The blazing sun there feels like life itself, especially when it still shines strong at six p.m. and we take our aperitifs on the patio. We walk down the dusty hill to the market. Mona makes a huge midday meal of grilled merguez and zucchini, rice, perfect tomatoes, wine. Oh how we sleep after lunch, the boys on their high Yemeni beds that Lamya, who is an archaeologist, has brought back from her work travels. Falling out sleep, the sleep of the ages. This feels like the first real sleep I have had since Ficre died, and after the first day I crave it. I sop it up and sleep and sleep and sleep.
And here, in Joucques, I read the first book I have read since Ficre died. There are books everywhere in this house of intellectuals. I pick up Tony Judt’s The Memory Chalet. Ficre admired Judt’s historical and political writing, but this is another sort of book, where he writes about his remembered childhood, dictated to an assistant after he woke from his dreams and Lou Gehrig’s disease consumed all but mind and memory. To live in memory and in dreams is a cruel comfort. I read the book and then read more, as though discovering for the first time that I actually could read. Reading calls Ficre close.
“There is no one with whom I talked about a wider range of things than with Ficre,” Rashid says. Sim is up on the roof here with his father, and clearing branches seared by the summer heat. I see Rashid and Ficre on Edgehill Road surveying the property, as they loved to do, and deciding which branches overhanging the house needed to come down, and how to bring a pump into the flooded basement. Of course Ficre should be here, we all say. I talk with the young people I loved so much as teenagers, wonderful adults now, on the patio late at night while Solo and Simon sleep inside, and I feel home in my soul. They knew and loved me first, and then they knew and loved him, and we made a family.

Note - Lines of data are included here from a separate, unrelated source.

(** ** Column selector: [get_data_cols] *)

(** The [for i, col in enumerate(df.columns)] loop, with the list built so
    far as accumulator. *)
Fixpoint get_data_cols_loop (df : DataFrame) (todo : list Label)
    (data_cols : list Label) : result (list Label) :=
  match todo with
  | [] => Ok data_cols
  | col :: rest =>
      if negb (label_in col (columns df)) then Raise (MissingColumn col)
      else
        dt ← getitem_dtype df col;
        get_data_cols_loop df rest
          (if is_number dt then data_cols ++ [col] else data_cols)
  end.

Definition get_data_cols (df : DataFrame) : result (list string) :=
  data_cols ← get_data_cols_loop df (columns df) [];
  match data_cols with
  | [] => Raise NoNumericColumns
  | _ => Ok (map py_str data_cols)
  end.

(** [rename_data_columns]: [df.rename(columns={col: str(col) for col in
    data_cols})].  [data_cols] is what [get_data_cols] returns, so the keys
    of the mapping are already strings: a column is relabelled when its
    label is one of those strings (to that same string), and a numeric
    column with a non-string label keeps its label. *)
Definition rename_data_columns (df : DataFrame) : result DataFrame :=
  data_cols ← get_data_cols df;
  Ok (mkDataFrame (df_index df)
        (map (fun c =>
                match find (fun col => label_eqb (col_label c) (LStr col))
                        data_cols with
                | Some col => mkColumn (LStr (py_str (LStr col))) (col_data c)
                | None => c
                end)
             (df_columns df))).

(** ** Period label configuration: [get_period_label] *)

Inductive StyleVal :=
| SNum (q : Q)
| SStr (s : string).
(** * chat-margins: paragraph segmentation, note lifecycle and the
      annotation protocol

    A shallow embedding of the logic of [src/App.jsx] (segmentation, the
    paragraph-count trigger, the note store, position calculation, the
    margins column, saving and the startup load), of the triggers of its
    earlier versions (double Enter, every paragraph) and of the two
    annotation clients ([src/gemini.js] and the adaptive two-stage
    variant), followed by the properties proved about them.

    Conventions.
    - A JavaScript string is a [list ascii]: a sequence of code units, here
      the code units U+0000..U+00FF.  [length] is the JS [.length].
    - A promise that settles is a [Completion]: [Resolved v] or
      [Rejected e]; [try]/[catch] is [tryCatch].
    - The React state [marginNotes] is a [gmap nat Note]; a functional
      update [setMarginNotes(prev => ...)] is a function on that map.
    - Logging ([console.error], [console.warn]) has no effect on the values
      computed and is left out.
    - Lengths are whole numbers of a fixed unit; [Measured] has [NaN]
      beside them, which [parseFloat] gives for the line height [normal]. *)

From Stdlib Require Import Ascii String List ZArith Lia Bool.
From Stdlib Require Import DecimalString DecimalNat.
From stdpp Require Import gmap list.
Import ListNotations.

(* ================================================================= *)
(** ** JavaScript strings *)
(* ================================================================= *)

Module JS.

Abbreviation jsstring := (list ascii).

(** String literals of the source are written [str "..."]. *)
Definition str (s : string) : jsstring := list_ascii_of_string s.

Definition code (c : ascii) : N := N_of_ascii c.

(** The line feed and the double quote, which have no literal form. *)
Definition LF : ascii := ascii_of_N 10.
Definition DQUOTE : ascii := ascii_of_N 34.

(** [WhiteSpace] and [LineTerminator] of ECMAScript below U+0100: TAB, LF,
    VT, FF, CR, SP and NBSP.  This is the set removed by [trim] and matched
    by the regular expression class [\s]. *)
Definition isWhiteSpace (c : ascii) : bool :=
  let n := code c in
  ((9 <=? n) && (n <=? 13) || (n =? 32) || (n =? 160))%N.

Definition isEmpty (s : jsstring) : bool :=
  match s with [] => true | _ :: _ => false end.

(** [s.trimStart()], [s.trimEnd()], [s.trim()] *)
Fixpoint trimStart (s : jsstring) : jsstring :=
  match s with
  | [] => []
  | c :: s' => if isWhiteSpace c then trimStart s' else s
  end.

Definition trimEnd (s : jsstring) : jsstring := rev (trimStart (rev s)).

Definition trim (s : jsstring) : jsstring := trimEnd (trimStart s).

(** [s.toLowerCase()] on U+0000..U+00FF: A-Z and the accented capitals
    U+00C0..U+00DE (without the multiplication sign U+00D7) move up by 32. *)
Definition lowerChar (c : ascii) : ascii :=
  let n := code c in
  if ((65 <=? n) && (n <=? 90)
      || (192 <=? n) && (n <=? 222) && negb (n =? 215))%N
  then ascii_of_N (n + 32) else c.
Lemma append_empty (s t : string) :
  s +:+ t = EmptyString <-> s = EmptyString /\ t = EmptyString.
Proof.
  destruct s as [|a s]; [cbn; intuition|].
  split; [discriminate | intros [H _]; discriminate].
Qed.

Lemma concatenation_empty (chunks : list string) :
  concatenation chunks = EmptyString <-> Forall (fun c => c = EmptyString) chunks.
Proof.
  induction chunks as [|chunk rest IH].
  - split; [constructor | reflexivity].
  - change (concatenation (chunk :: rest)) with (chunk +:+ concatenation rest).
    rewrite append_empty, IH. split.
    + intros [H1 H2]. now constructor.
    + intros H. inversion H; subst. auto.
Qed.

(** The plan-activities step accepts whatever the stream delivers: it succeeds
    on an empty stream too, and the text it returns is empty exactly when
    every fragment is empty (in particular when there is none). *)
Theorem activities_empty_iff env forecast chunks log :
  agent_stream env (activitiesPrompt env forecast) = inr chunks ->
  exists r log',
    execute planActivities (Some forecast) env log = (inr r, log')
    /\ (activities r = EmptyString <-> Forall (fun c => c = EmptyString) chunks).
Proof.
  intros Hs. do 2 eexists. split; [exact (planActivities_streams _ _ _ _ Hs)|].
  cbn [activities]. apply concatenation_empty.
Qed.

Lemma activities_empty_iff_witness :
  exists r log',
    execute planActivities
      (Some (forecast_of stream_down "Paris" (sample_data "t" [20%float] [10%float])))
      (sample_env None (sample_data "t" [] []) []) []
    = (inr r, log')
    /\ (activities r = EmptyString <-> Forall (fun c => c = EmptyString) []).
Proof.
  apply (activities_empty_iff
           (sample_env None (sample_data "t" [] []) [])
           (forecast_of stream_down "Paris" (sample_data "t" [20%float] [10%float]))
           [] []).
  reflexivity.
Defined.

Day after day I read books at a sitting and then fall asleep, and wake to pastis over ice and Tariq putting his head in my lap and entertaining us with theatrical French pronunciations of cheese names. There will always be children and there will always be old people. We spend most of our lives somewhere in between. When we produce the children, we get to be royalty for a short while—the world pulls out its chair for the pregnant woman—but soon we are once again worker bees, tending the little ones. “What is birth but death with complexity?” wrote the poet Michael Harper. The beginning, the end, and most of the time in the middle.